В это время я отдыхал в Сочи. В один из дней я, наконец, собрался поехать в санаторий «Россия» в гости к одной московской знакомой. В разговоре за столом присутствовавший прокурор из Московской области сказал, что утром звонил к себе на работу и ему рассказали, что вчера разбился какой-то испытатель из Жуковского, Герой Советского Союза. Ничего не зная, я стал предполагать и почему-то сразу же упомянул Гудкова. Через каких-нибудь двадцать минут в дверь постучали и передали телеграмму на имя хозяйки: «Алла, передай Степану, что разбился Олег Гудков». Телеграмма была от Норика Казаряна (он не знал моего адреса). Удивительная цепь совпадений!

С Олегом Гудковым я был хорошо знаком, симпатизировал ему, чувствовал и его уважение ко мне. Сильный и смелый, даже лихой, в том числе и в обычной жизни, человек, любивший «гульнуть», он как летчик пользовался большим авторитетом и уважением. В ЛИИ он особенно выдвинулся на испытаниях самолетов на штопор, за что, главным образом, и получил звание Героя Советского Союза.

На всех выпущенных самолетах МиГ-25 заменили стабилизаторы, сместив их ось вращения, что устранило возможность чрезмерного увеличения шарнирного момента.

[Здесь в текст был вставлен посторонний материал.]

Lemma count_brackets_spec rows : formed rows -> forall rs pre o c, rows = (pre ++ rs)%list ->
  count_brackets rows (seq (length pre) (length rs)) o c =
  Some (if existsb (fun r => String.eqb (cell_value r Val) "") rs then inr tt
        else inl (if (2 <? length rows)%nat then (sum_of Obr o rs, sum_of Cbr c rs) else (o, c))).
Proof.
  intros F. induction rs as [|r rs IH]; intros pre o c E; cbn [length seq count_brackets existsb].
  - case_match; reflexivity.
  - assert (L : rows !! length pre = Some r) by (rewrite E; apply list_lookup_middle; reflexivity).
    rewrite (value_at_there rows _ r Val F L) by tauto.
    assert (R : rows = ((pre ++ [r]) ++ rs)%list) by (rewrite <- app_assoc; exact E).
    assert (Sl : S (length pre) = length (pre ++ [r])) by (rewrite length_app; cbn; lia).
    destruct (Nat.ltb_spec 2 (length rows)) as [G|G].
    + rewrite (value_at_there rows _ r Obr F L), (value_at_there rows _ r Cbr F L) by tauto. cbn.
      destruct (String.eqb (cell_value r Val) ""); [reflexivity|]. cbn [orb]. rewrite Sl, (IH _ _ _ R).
      destruct (Nat.ltb_spec 2 (length rows)); [|lia]. reflexivity.
    + cbn. destruct (String.eqb (cell_value r Val) ""); [reflexivity|]. cbn [orb]. rewrite Sl, (IH _ _ _ R).
      destruct (Nat.ltb_spec 2 (length rows)); [lia|]. reflexivity.
Qed.

Lemma any_of_some bs : any_of (Some <$> bs) = Some (existsb id bs).
Proof. induction bs as [|[] bs IH]; [reflexivity|reflexivity|exact IH]. Qed.

Lemma have_term_spec rows attrs : formed rows ->
  have_term rows attrs = Some (existsb (fun r => bool_decide (attr r ∈ attrs)) rows).
Proof.
  intros F. unfold have_term.
  assert (E : (fun i => (fun a => bool_decide (a ∈ attrs)) <$> value_at rows i Attr) <$> seq 0 (length rows) =
              Some <$> ((fun r => bool_decide (attr r ∈ attrs)) <$> rows)).
  { apply list_eq. intros i. rewrite !list_lookup_fmap. destruct (rows !! i) as [r|] eqn:E.
    - rewrite lookup_seq_lt by (eapply lookup_lt_Some; eauto). cbn [fmap option_fmap option_map Nat.add].
      rewrite (value_at_there rows i r Attr F E) by tauto. reflexivity.
    - rewrite lookup_seq_ge by (apply lookup_ge_None; exact E). reflexivity. }
  rewrite E, any_of_some. f_equal. clear. induction rows as [|r rows IH]; [reflexivity|]. cbn. rewrite IH. reflexivity.
Qed.

(** The check boxes the page always has, and the one of a server with ffmpeg. *)
Definition boxes_there (f : form) : Prop :=
  Forall (fun b => is_Some (checked f b))
    ["AutoDelete"; "UpdateDiskSpace"; "Background"; "AutoArchive"; "AutoUnarchive"; "AutoVideo"; "AutoExecute";
     "AutoCopy"; "AutoMove"].

Definition is_checked (f : form) (b : string) : Prop := checked f b = Some true.

(** The form asks before it deletes events that may be archived, and before it
    looks at the disk space of events that may not be over. *)
Definition asks (f : form) : Prop :=
  is_checked f "AutoDelete" /\ (forall r, r ∈ rows f -> attr r <> "Archived") \/
  checked f "AutoDelete" = Some false /\ is_checked f "UpdateDiskSpace" /\
  (forall r, r ∈ rows f -> ~ attr r ∈ ["EndDateTime"; "EndTime"; "EndDate"]).

Lemma existsb_attr rows (attrs : list string) : existsb (fun r => bool_decide (attr r ∈ attrs)) rows = false <->
  forall r, r ∈ rows -> ~ attr r ∈ attrs.
Proof.
  split.
  - intros H r Hr Ha. assert (X : existsb (fun r => bool_decide (attr r ∈ attrs)) rows = true); [|congruence].
    apply existsb_exists. exists r. split; [apply list_elem_of_In, Hr|apply bool_decide_eq_true, Ha].
  - intros H. apply not_true_iff_false. rewrite existsb_exists. intros (r & Hr & Ha).
    apply bool_decide_eq_true in Ha. apply list_elem_of_In in Hr. exact (H r Hr Ha).
Qed.

Lemma existsb_values rows : existsb (fun r => String.eqb (cell_value r Val) "") rows = false <->
  Forall (fun r => cell_value r Val <> "") rows.
Proof.
  induction rows as [|r rows IH]; cbn; [split; [constructor|reflexivity]|].
  rewrite orb_false_iff, Forall_cons, IH, String.eqb_neq. reflexivity.
Qed.

(** How the two sums compare, when every term has a value. *)
Lemma validateForm_counted f answer : formed (rows f) -> Z.of_nat (length (rows f)) <= 2 ^ 26 ->
  Forall (fun r => cell_value r Val <> "") (rows f) -> exists same : bool,
    (same = true <-> ((2 < length (rows f))%nat -> balanced (rows f))) /\
    validateForm f answer =
      if same then if all_chars is_digit (limit f) then check_actions f answer else Some ([BadLimit], false)
      else Some ([ErrorBrackets], false).
Proof.
  intros F B V. apply existsb_values in V. unfold validateForm.
  rewrite (count_brackets_spec (rows f) F (rows f) [] _ _ eq_refl), V. cbn [mbind option_bind].
  destruct (Nat.ltb_spec 2 (length (rows f))) as [L|L].
  - exists (neqb (sum_of Obr (Fin 0) (rows f) - sum_of Cbr (Fin 0) (rows f))%num (Fin 0)).
    rewrite (brackets_test _ F L B). split; [tauto|]. destruct (neqb _ _), (all_chars _ _); reflexivity.
  - exists true. split; [split; [lia|reflexivity]|]. destruct (all_chars _ _); reflexivity.
Qed.

Lemma validateForm_no_value f answer : formed (rows f) -> ~ Forall (fun r => cell_value r Val <> "") (rows f) ->
  validateForm f answer = Some ([ErrorValue], false).
Proof.
  intros F V. rewrite <- existsb_values in V. apply not_false_iff_true in V. unfold validateForm.
  rewrite (count_brackets_spec (rows f) F (rows f) [] _ _ eq_refl), V. reflexivity.
Qed.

После выяснения причины катастроф главнокомандующий Войсками ПВО страны маршал Советского Союза П. Ф. Батицкий согласился дать ход Указу, до этого им задержанному, о награждениях за создание и испытания самолета МиГ-25, в связи с его принятием на вооружение. Многие конструкторы и другие работники ОКБ и завода (кроме тех, кто имел отношение к выявленному недостатку самолета), а также испытатели получили награды. В том числе четырем летчикам-испытателям Указом от 3 апреля 1975 года присвоили звания Героев Советского Союза: из нашего Института Вадиму Петрову, Александру Бежевцу и мне, а также летчику военной приемки Горьковского авиационного завода Г. И. Пукито. Если бы не решение руководства передать эту награду, предназначавшуюся нашим летчикам, в военную приемку, звание Героя получил бы Норик Казарян, следующий по порядку кандидат (его наградили орденом Ленина).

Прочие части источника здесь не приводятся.